Welcome to my eclectic journey of my life and delights. This year my theme is surrendering my writing pen to the true author, Jesus Christ, while looking forward to the future, reflecting on the past and dancing through my journey.




Wednesday, October 28, 2009

Cultivate





Cultivate - to prepare, to loosen or break up the soil, to foster growth; to promote or improve growth by labor and attention; to develop or improve by education or training; to seek an acquaintance or friendship. To cultivate the arts means to encourage the arts.

Wow! All of that under the word cultivate. This word was used in our pastor's sermon on Sunday morning as he was expanding on I Peter 3:1-7. You probably wouldn't think about the word cultivate when looking at these verses, but it was in reference to what should be done for a wife. He expressed that her gifts should be cultivated.

Somehow, in the rush of trying to survive the struggles my family has been going through, I just stopped growing. Not that I didn't grow in size... I did, and not that I didn't age... I did, but I didn't grow. I started to justify NOT spending time cultivating.

How many times do women set aside their own growth to make sure the family is making it along the journey? Many will say that is why they work in jobs outside the home, so they can continue to grow themselves.  At home, moms will justify their lack of cultivation due to their responsibilities as a mom, while believing this neglect is being spiritual.

My choice has been not to work outside my home, even though that work would have provided financial security and, at times, much-needed adult conversation. We chose for me to stay home, to home-educate and raise six children. In the early days of mothering, I seemed to know the importance of cultivating. This usually meant a trip to the park for the kids to play, while I ate up the contents of a book. Cultivating meant taking walks with one in a stroller and the others on bikes,which gave me added energy AND a trim body. I would also escape to my bedroom during lunch time to steal away and watch a home decorating show... this was before HGTV. Each of these things would re-energize me, cultivate me.

I enjoyed creating and, in my early mothering days, I had a cabinet built for my sewing machine in the same room where the kids could play, while I sewed. I had my own business, where I could remain at home and still create. This allowed me the opportunity of cultivating my love for interior decorating. My business never took away from my mothering of four young children. Yet, it enhanced my mothering skills because I was cultivating myself, while learning to raise my children.

I read books, books, and more books. I seemed to have four or five going at all times that cultivated my mothering, my cooking, my spiritual walk, my home education and my business. I took evening classes on different pursuits, while also attending conferences.

Each mother needs to cultivate the woman God made her to be. A woman has so many facets of her life and each one reveals rays of the beautiful light God intended for her to share.

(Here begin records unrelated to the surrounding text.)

(** What one anchor pass does to the state. *)
Lemma anchor_pass_spec st idx1 later :
  idx1 ∉ processed st →
  ∃ N : gset nat,
    N ⊆ list_to_set later ∧ N ## processed st
    ∧ processed (anchor_pass df threshold st idx1 later) = {[idx1]} ∪ N ∪ processed st
    ∧ duplicate_groups (anchor_pass df threshold st idx1 later)
      = (if 1 <? size (N ∪ {[idx1]})
         then duplicate_groups st ++ [N ∪ {[idx1]}] else duplicate_groups st)
    ∧ comparison_count st ≤ comparison_count (anchor_pass df threshold st idx1 later)
                           ≤ comparison_count st + length later.
Proof.
  intros H. unfold anchor_pass, anchor_step. rewrite decide_False by done.
  simpl drop.
  destruct (fold_left _ _ _) as [[cg' P'] n'] eqn:E.
  destruct (compare_loop_spec _ _ _ _ _ _ _ _ E) as (N & ? & ? & -> & -> & ?).
  rewrite drop_0 in *.
  exists N. simpl. split_and!; [done|done|set_solver|done|lia|lia].
Qed.

Lemma anchor_pass_exact st idx1 later :
  idx1 ∉ processed st → NoDup later → (∀ x, x ∈ later → x ∉ processed st) →
  let N : gset nat :=
    list_to_set (List.filter
      (λ idx2, Qle_bool threshold
                 (calculate_similarity (iloc df idx1) (iloc df idx2))) later) in
  anchor_pass df threshold st idx1 later
  = {| duplicate_groups :=
         if 1 <? size (N ∪ {[idx1]})
         then duplicate_groups st ++ [N ∪ {[idx1]}] else duplicate_groups st;
       processed := {[idx1]} ∪ (N ∪ processed st);
       comparison_count := comparison_count st + length later |}.
Proof.
  intros H Hnd HP N. unfold anchor_pass, anchor_step.
  rewrite decide_False by done. simpl drop. rewrite drop_0.
  by rewrite compare_loop_exact.
Qed.

(** When no later row is similar, the inner loop changes nothing but the
    counter. *)
Lemma compare_loop_nomatch row_i l cg P n :
  (∀ idx2, Qle_bool threshold (calculate_similarity row_i (iloc df idx2)) = false) →
  ∃ n', fold_left (compare_step df threshold row_i) l (cg, P, n) = (cg, P, n').
Proof.
  intros Hno. revert n. induction l as [|x l IH]; intros n; cbn [fold_left]; [eauto|].
  rewrite compare_step_eq, Hno. destruct (decide _); eauto.
Qed.

(** *** A whole block *)

Lemma process_group_skip st l :
  (∀ x, x ∈ l → x ∈ processed st) → process_group df threshold st l = st.
Proof.
  induction l as [|x l IH]; intros H; [done|].
  rewrite process_group_cons, anchor_pass_skip; [|apply H; left].
  apply IH. intros y Hy. apply H. by right.
Qed.

Lemma anchor_pass_groups_mono st idx1 later :
  length (duplicate_groups st)
  ≤ length (duplicate_groups (anchor_pass df threshold st idx1 later)).
Proof.
  destruct (decide (idx1 ∈ processed st)) as [H|H].
  - by rewrite anchor_pass_skip.
  - destruct (anchor_pass_spec st idx1 later H) as (N & _ & _ & _ & -> & _).
    destruct (1 <? _); [rewrite length_app; simpl|]; lia.
Qed.

Lemma process_group_groups_mono st l :
  length (duplicate_groups st)
  ≤ length (duplicate_groups (process_group df threshold st l)).
Proof.
  revert st. induction l as [|x l IH]; intros st; [done|].
  rewrite process_group_cons. etrans; [apply (anchor_pass_groups_mono st x l)|apply IH].
Qed.

Lemma run_groups_mono st gs :
  length (duplicate_groups st)
  ≤ length (duplicate_groups (fold_left (process_group df threshold) gs st)).
Proof.
  revert st. induction gs as [|g gs IH]; intros st; [done|].
  cbn [fold_left]. etrans; [apply (process_group_groups_mono st g)|apply IH].
Qed.
(** * VersionAnalyzer: sidecar-injector / proxy version skew

    A shallow embedding of
    [galley/pkg/config/analysis/analyzers/injection/injection-version.go]
    and the properties of its [Analyze] method.

    Go strings are byte strings: [string] with its [ascii] bytes.  A Go
    [map[string]string] read with [m[k]] yields the zero value on a missing
    key, which [go_index] writes out.  The two [map[string]struct{}] locals
    of [Analyze] are sets and are modelled as [gset string]. *)

From Stdlib Require Import Ascii.
From stdpp Require Import base option list strings gmap sets fin_sets.

(** ** Data model *)

(** [v1.Container]: the two fields the analyzer reads. *)
Record Container := mkContainer {
  Name : string;
  Image : string
}.

(** [v1.Pod]: [ObjectMeta.Namespace], [ObjectMeta.Labels] and
    [Spec.Containers]. *)
Record Pod := mkPod {
  Namespace : string;
  Labels : gmap string string;
  Containers : list Container
}.

(** The dynamically typed [Message] of a resource.  The analyzer only ever
    asserts the [*v1.Pod] case. *)
Inductive Message :=
  | PodMessage (p : Pod)
  | NamespaceMessage
  | OtherMessage.

(** [resource.Metadata]; [FullName] stands for the rendering
    [FullName.String()], the only use the analyzer makes of it. *)
Record Metadata := mkMetadata {
  FullName : string;
  MetaLabels : gmap string string;
  Annotations : gmap string string
}.

(** [resource.Instance]. *)
Record Instance := mkInstance {
  Meta : Metadata;
  Payload : Message
}.

(** [podVersion]: a resource with its detected proxy version. *)
Record podVersion := mkPodVersion {
  Resource : Instance;
  ProxyVersion : string
}.

(** The message built by [msg.NewIstioProxyVersionMismatch r pv iv]. *)
Record IstioProxyVersionMismatch := NewIstioProxyVersionMismatch {
  mResource : Instance;
  mProxyVersion : string;
  mInjectionVersion : string
}.

(** The snapshot behind [analysis.Context]: the resources of the two input
    collections, in the order in which [ForEach] visits them. *)
Record Context := mkContext {
  K8SCoreV1Namespaces : list Instance;
  K8SCoreV1Pods : list Instance
}.

(** [analysis.Metadata]: what an analyzer declares about itself. *)
Record AnalysisMetadata := mkAnalysisMetadata {
  AnalyzerName : string;
  Description : string;
  Inputs : list string
}.

Global Instance Container_eq_dec : EqDecision Container.
Proof. solve_decision. Defined.
Global Instance Pod_eq_dec : EqDecision Pod.
Proof. solve_decision. Defined.
Global Instance Message_eq_dec : EqDecision Message.
Proof. solve_decision. Defined.
Global Instance Metadata_eq_dec : EqDecision Metadata.
Proof. solve_decision. Defined.
Global Instance Instance_eq_dec : EqDecision Instance.
Proof. solve_decision. Defined.
Global Instance podVersion_eq_dec : EqDecision podVersion.
Proof. solve_decision. Defined.
Global Instance IstioProxyVersionMismatch_eq_dec :
  EqDecision IstioProxyVersionMismatch.
Proof. solve_decision. Defined.

(** ** Go primitives *)

(** [m[k]] on a [map[string]string]. *)
Definition go_index (m : gmap string string) (k : string) : string :=
  default "" (m !! k).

Somewhere between raising and guiding the first four through teenage-hood, I stopped growing. We moved to a new city, which was good. But when my eldest started high school, the full schedule put a hold on all my cultivating. As any gardener knows, if you don't cultivate the garden, your crop yield will be less and the weeds will invade your plot of land. As I put my tools down in order to maintain our busy schedule and adjust to our ever-decreasing finances, I allowed the weeds to take over the garden.

So, when our pastor talked about a woman needing to cultivate the gifts God had given her and how that was a priority in his stay-at-home wife's life, I had a sinking feeling in my soul. I stated to someone recently that I felt "lost", not knowing what I was supposed to do. Yes, I still have three children at home and two still need me full time. No, I am not re-entering the work force outside of my house, even though I am at the age for an empty nest. What I am going to do is go before the Lord and ask how to pick up my tools. They may not be the same tools He had used to cultivate me before, because this time, I first need to break up the hard ground. I need to know WHAT He wants to cultivate in me, WHICH gifts are still on my shelf that need to be brought down and WHICH gifts He wants to reveal in me now.

It is so easy to have life nail us with curve balls and we let them sideline us. When this happens, we justify setting our gifts down, usually because we feel we need to or just don't have the energy or resources to continue them. As our pastor explained, this puts a new level of importance on a wife being cultivated and that it is just as important for his wife to be cultivated in her gifts as it is for him to pastor his large congregation. These are gifts that God has given to us, to be used for his glory, to reflect Him with the many facets that shine from our lives.

I will pick up my tools once again and look forward to this new season of cultivating the woman God made me to be, while continuing to be a wife and mother. I am believing that while I am digging up hard soil, my family will be enriched by the new crop.